• **Records for this task**
- - - - -

Lemma update_residue acc m L cs :
  step_ok m -> fst m <> [] -> Forall2 (residue acc) L cs ->
  match update_lists cs (fst m) (snd m) with
  | (_, complete, cs') => Forall2 (residue (acc ++ [m])) L cs' /\ (complete = true -> exists l, In l L /\ performed (tokens l) (acc ++ [m]))
  end.
Proof.
  intros Hm Hne HL. induction HL as [|l c L cs Hlc HL IH]; [done|]. cbn [update_lists]. pose proof Hlc as (r & -> & Hr & Hp). destruct r as [|e es].
  - assert (remove_method (join_comma []) (fst m) (snd m) = None) as ->.
    { rewrite (remove_method_entry (join_comma []) [] [] m) by done. unfold fulfils. rewrite bool_decide_false by done. destruct (snd m); [|done].
      rewrite bool_decide_false; [done|]. by destruct (fst m). }
    destruct (update_lists cs (fst m) (snd m)) as [[found complete] cs']. destruct IH as [I1 I2]. split; [by constructor; [apply residue_more|]|].
    intros Hc. destruct (I2 Hc) as (x & Hin & Hx). exists x. split; [by right|done].
  - assert (tokens (join_comma (e :: es)) = e :: es) as Ht by (apply tokens_join; [done|]; eapply Forall_impl; [exact Hr|]; by intros x [_ ?]).
    rewrite (remove_method_entry _ e es m Ht Hm). inversion Hr as [|? ? _ Hes]; subst. destruct (fulfils e m) eqn:Ef.
    + assert (residue (acc ++ [m]) l (join_comma es)) as Hnew.
      { exists es. split; [done|]. split; [done|]. intros ms Hms. rewrite <- app_assoc. apply Hp. by apply performed_take. }
      destruct (join_comma es) as [|ch j] eqn:Ej.
      * apply join_comma_open in Ej as ->; [|done]. split; [constructor; [done|]; eapply Forall2_impl; [exact HL|]; intros; by apply residue_more|].
        intros _. exists l. split; [by left|]. apply Hp. apply performed_take; [done|constructor].
      * destruct (update_lists cs (fst m) (snd m)) as [[found complete] cs']. destruct IH as [I1 I2]. split; [by constructor|].
        intros Hc. destruct (I2 Hc) as (x & Hin & Hx). exists x. split; [by right|done].
    + destruct (update_lists cs (fst m) (snd m)) as [[found complete] cs']. destruct IH as [I1 I2]. split; [by constructor; [apply residue_more|]|].
      intros Hc. destruct (I2 Hc) as (x & Hin & Hx). exists x. split; [by right|done].
Qed.

Section auth.
Context `{Allocator} `{!ReliableAllocator _} `{Getaddrinfo} `{KeyLib} `{Process} `{!MonitorConfig}.

(** * What has been proved to the monitor *)

(** The identity that requests are checked against. *)
Record ident := mk_ident {
  i_sid : option (list Z); i_opts : ServerOptions; i_none : bool; i_user : option cstring; i_style : option cstring; i_pw : option passwd; i_valid : bool
}.
Definition ident_of (s : mon) : ident :=
  let x := au s in mk_ident (session_id2 s) (options x) (none_enabled x) (user (ctx x)) (style (ctx x)) (pw (ctx x)) (valid (ctx x)).

(** One of the requests [h] has this type and these fields, and was served in [w]. *)
Definition has_request (h : list request) (w : World) (f : handler) (l : list Z) : Prop := In (w, type_of f :: l) h.

(** The key of one of the KEYALLOWED requests, as the request describes it, was
    allowed for the identity. *)
Definition allowed_key (h : list request) (i : ident) (p : passwd) (type : Z) (cuser chost : cstring) (blob : list Z) (opts : option sshauthopt) : Prop :=
  exists w l pkalg key att, has_request h w mm_keyallowed l /\ keyallowed_msg l type cuser chost pkalg blob att /\
    Xkey_from_blob pkalg blob = Ok key /\ @granted _ w (i_opts i) p type cuser chost pkalg key att opts.

(** One of the KEYVERIFY requests has this blob and this data, and the signature in
    it is one of the key over the data. *)
Definition signed_with (h : list request) (blob data : list Z) : Prop :=
  exists w l pkalg key signature, has_request h w mm_keyverify l /\ keyverify_msg l pkalg blob signature data /\
    Xkey_from_blob pkalg blob = Ok key /\ Xkey_verify pkalg key signature data = true.

(** A method has succeeded for the identity [i], by what is in the requests [h]. *)
Inductive evidence (h : list request) (i : ident) : auth_step -> Prop :=
| by_password w l p pass m :
    has_request h w mm_authpassword l -> cstring_msg l pass -> i_pw i = Some p -> password_authentication (i_opts i) = true -> @password_ok _ w (i_opts i) p pass ->
    m = str "password" \/ (m = str "none" /\ pass = []) -> evidence h i (m, None)
| by_userkey p blob cuser chost opts sid name data :
    i_pw i = Some p -> i_sid i = Some sid -> i_user i = Some name ->
    allowed_key h i p MM_USERKEY cuser chost blob opts -> signed_with h blob data -> user_request sid (userstyle name (i_style i)) data ->
    evidence h i (str "publickey", None)
| by_hostkey p blob cuser chost opts sid name data :
    i_pw i = Some p -> i_sid i = Some sid -> i_user i = Some name ->
    allowed_key h i p MM_HOSTKEY cuser chost blob opts -> signed_with h blob data -> host_request sid (userstyle name (i_style i)) cuser chost data ->
    evidence h i (str "hostbased", None).

Lemma allowed_key_more h h' i p type cu ch blob o : incl h h' -> allowed_key h i p type cu ch blob o -> allowed_key h' i p type cu ch blob o.
Proof. intros Hi (w & l & pkalg & key & att & Hin & Hk). exists w, l, pkalg, key, att. split; [by apply Hi|done]. Qed.
Lemma signed_with_more h h' blob data : incl h h' -> signed_with h blob data -> signed_with h' blob data.
Proof. intros Hi (w & l & pkalg & key & sig & Hin & Hk). exists w, l, pkalg, key, sig. split; [by apply Hi|done]. Qed.
Lemma evidence_more h h' i m : incl h h' -> evidence h i m -> evidence h' i m.
Proof.
  intros Hi [w l p pass m' Hin Hl Hp Hpa Hok Hm|p blob cu ch o sid name data Hp Hs Hu Ha Hsg Hr|p blob cu ch o sid name data Hp Hs Hu Ha Hsg Hr].
  - eapply by_password; try done. by apply Hi.
  - eapply by_userkey; try done; [by apply (allowed_key_more h)|by apply (signed_with_more h)].
  - eapply by_hostkey; try done; [by apply (allowed_key_more h)|by apply (signed_with_more h)].
Qed.
Lemma evidence_step h i m : evidence h i m -> step_ok m /\ fst m <> [] /\ snd m = None.
Proof.
  assert (forall t, bool_decide (no_comma t) = true -> t <> [] -> step_ok (t, None) /\ t <> [] /\ @None cstring = None) as Hs.
  { intros t Hn%bool_decide_eq_true Ht. split; [split; [exact Hn|exact I]|done]. }
  intros [? ? ? ? m' _ _ _ _ _ [->|[-> _]]| |]; by apply Hs; vm_compute.
Qed.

- - - - -

• **Exercise details**
Restate word for word the lines in the material above from the one with "es)) as Hnew." to the one with "intros _. exists"; both of those lines count, and nothing else does.

• **Reply to the exercise**
    + assert (residue (acc ++ [m]) l (join_comma es)) as Hnew.
      { exists es. split; [done|]. split; [done|]. intros ms Hms. rewrite <- app_assoc. apply Hp. by apply performed_take. }
      destruct (join_comma es) as [|ch j] eqn:Ej.
      * apply join_comma_open in Ej as ->; [|done]. split; [constructor; [done|]; eapply Forall2_impl; [exact HL|]; intros; by apply residue_more|].
        intros _. exists l. split; [by left|]. apply Hp. apply performed_take; [done|constructor].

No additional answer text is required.